If media estimates of job losses is to be believed, India appears to have done far better than China. As the global economy has moved into recessions, China's exports have declined steeply, putting an estimated 15-20 million rural migrant labor in tens of thousands of small factories that undergrid its spectacular economic growth of the past two decades. In contrast, while itself being deeply affected by the global slowdown and economic growth forecasts almost halving, the extent of job losses in India is not in the same scale as in other major economies.
MIT Professor Yasheng Huang has two interesting observations on entrepreneurship in India and China, especially relevant in light of the ongoing economic crisis and its impact on job losses.

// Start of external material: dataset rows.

Lemma take_exact :
  m = nu → granted s L p (mkU (put prevp (u_ptr s p) (u_ptr s)) (u_size s) prevp (u_env s)) (A ++ B).
Proof.
  intros Hmn. pose proof at_bounds as Hb. pose proof (rep_tail _ _ _ HR) as Ht. apply tail_app in Ht as [HsA Ht].
  apply tail_cons in Ht as (Hp & Hgp & Ht). pose proof (addrs_nodup _ _ _ HR) as HN.
  assert (prevp < p) as Hprev by (apply at_below_addr, at_prev).
  split; cbn; [|done|by rewrite Hgp|lia|lia| | | |rewrite !length_app; simpl; lia].
  - split; cbn.
    + apply tail_app. split.
      * apply seg_put; [done|]. unfold addrs in HN. rewrite fmap_app, app_comm_cons in HN. by apply NoDup_app in HN as [HN _].
      * eapply tail_move; [exact Ht|apply put_eq| |done]. intros z Hz. apply put_ne. pose proof (at_above_addr z Hz). lia.
    + exact (rep_base _ _ _ HR).
    + pose proof (rep_sorted _ _ _ HR) as HS. unfold circle in *. rewrite app_comm_cons in *. by apply (sorted_drop_mid _ [(p, m)]).
    + exact at_sizes.
    + unfold addrs. rewrite fmap_app, app_comm_cons. apply elem_of_app. left. exact at_prev.
    + exact (rep_range _ _ _ HR).
  - intros z. rewrite !cov_app, cov_cons. simpl. rewrite <- Hmn. tauto.
  - apply at_disjoint; lia.
  - intros z _ Hz. split; [|done]. apply put_ne. intros ->. apply Hz, in_L_A, at_prev.
Qed.
Lemma take_split :
  nu < m → granted s L (p + 8 * (m - nu))
    (mkU (u_ptr s) (put (p + 8 * (m - nu)) nu (put p (m - nu) (u_size s))) prevp (u_env s)) (A ++ (p, m - nu) :: B).
Proof.
  intros Hlt. pose proof at_bounds as Hb. pose proof (rep_tail _ _ _ HR) as Ht. apply tail_app in Ht as [HsA Ht].
  apply tail_cons in Ht as (Hp & Hgp & Ht).
  set (g := put (p + 8 * (m - nu)) nu (put p (m - nu) (u_size s))).
  assert (∀ z, z < p ∨ p + 8 * m < z → g z = u_size s z) as Hg by (intros z Hz; unfold g; rewrite !put_ne; [done|lia|lia]).
  split; cbn; [|done|apply put_eq|lia|lia| | | |rewrite !length_app; simpl; lia].
  - split; cbn.
    + apply tail_app. split; [|apply tail_cons; split; [done|split]].
      * eapply seg_agree; [exact HsA|done|]. intros z Hz. apply Hg. left. apply at_below_addr. by right.
      * unfold g. rewrite put_ne by lia. apply put_eq.
      * eapply tail_move; [exact Ht|done|done|]. intros z Hz. apply Hg. right. by apply at_above_addr.
    + rewrite Hg by (left; lia). exact (rep_base _ _ _ HR).
    + pose proof (rep_sorted _ _ _ HR) as HS. unfold circle in *. rewrite app_comm_cons in *. apply gap_mid.
      * by apply (sorted_drop_mid _ [(p, m)]).
      * intros x Hx. pose proof (at_below x Hx). unfold gap. simpl. lia.
      * intros y Hy. pose proof (at_above y Hy). unfold gap. simpl. lia.
    + pose proof at_sizes as HF. rewrite Forall_app in HF. rewrite Forall_app, Forall_cons. simpl. split; [tauto|]. split; [lia|tauto].
    + unfold addrs. rewrite fmap_app, app_comm_cons. apply elem_of_app. left. exact at_prev.
    + exact (rep_range _ _ _ HR).
  - intros z. rewrite !cov_app, !cov_cons. simpl.
    assert (p ≤ z < p + 8 * m ↔ p ≤ z < p + 8 * (m - nu) ∨ p + 8 * (m - nu) ≤ z < p + 8 * (m - nu) + 8 * nu) as -> by lia. tauto.
  - intros x [Hx|[->|Hx]%elem_of_cons]%elem_of_app; [| |].
    + apply at_disjoint; [lia|lia|set_solver].
    + left. simpl. lia.
    + apply at_disjoint; [lia|lia|set_solver].
  - intros z Hz Hz2. split; [done|]. unfold g. rewrite !put_ne; [done| |done]. intros ->. apply Hz2, in_L_p.
Qed.
Lemma take_ok :
  ∃ a s' L', take prevp p m s = Ok (Some (a + 8)) s' ∧ granted s L a s' L'.
Proof.
  pose proof at_bounds as Hb. pose proof (rep_range _ _ _ HR) as Hrg. unfold take.
  destruct (Z.eqb_spec m nu) as [He|He].
  - eexists p, _, _. split; [|by apply take_exact].
    unfold mbind, M_bind, ptr_of, set_ptr, set_freep, gets, modify, hdr. cbn. by rewrite u32_small by lia.
  - eexists _, _, _. split; [|apply take_split; lia].
    unfold mbind, M_bind, set_size, set_freep, modify, hdr. cbn. by rewrite !u32_small by (rewrite ?u32_small; lia).
Qed.
End at_block.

1. India never had the revolution in rural entrepreneurship as China had in the eighties and nineties. Prof Huang makes a very important point, "Its farmers, because of lack of funding and lack of basic human capital, have never been as entrepreneurial and dynamic as their Chinese counterparts. While many Western analysts bemoan the lack of highways and foreign investment in India, in reality, the true obstacle to a broad-based development in India is its deficit in rural entrepreneurship."
2. The quality of Indian entreprenership is far superior to their Chinese counterparts and their businesses are buiilt on more solid long-term foundations. Indian entrepreneurs have invested heavily in their employees, created a rudimentary human resource and financial control system, and adopted many of the basic marketing tools and principles taught at Western business schools, all of which have helped them withstand the troubled times more effectively than the Chinese.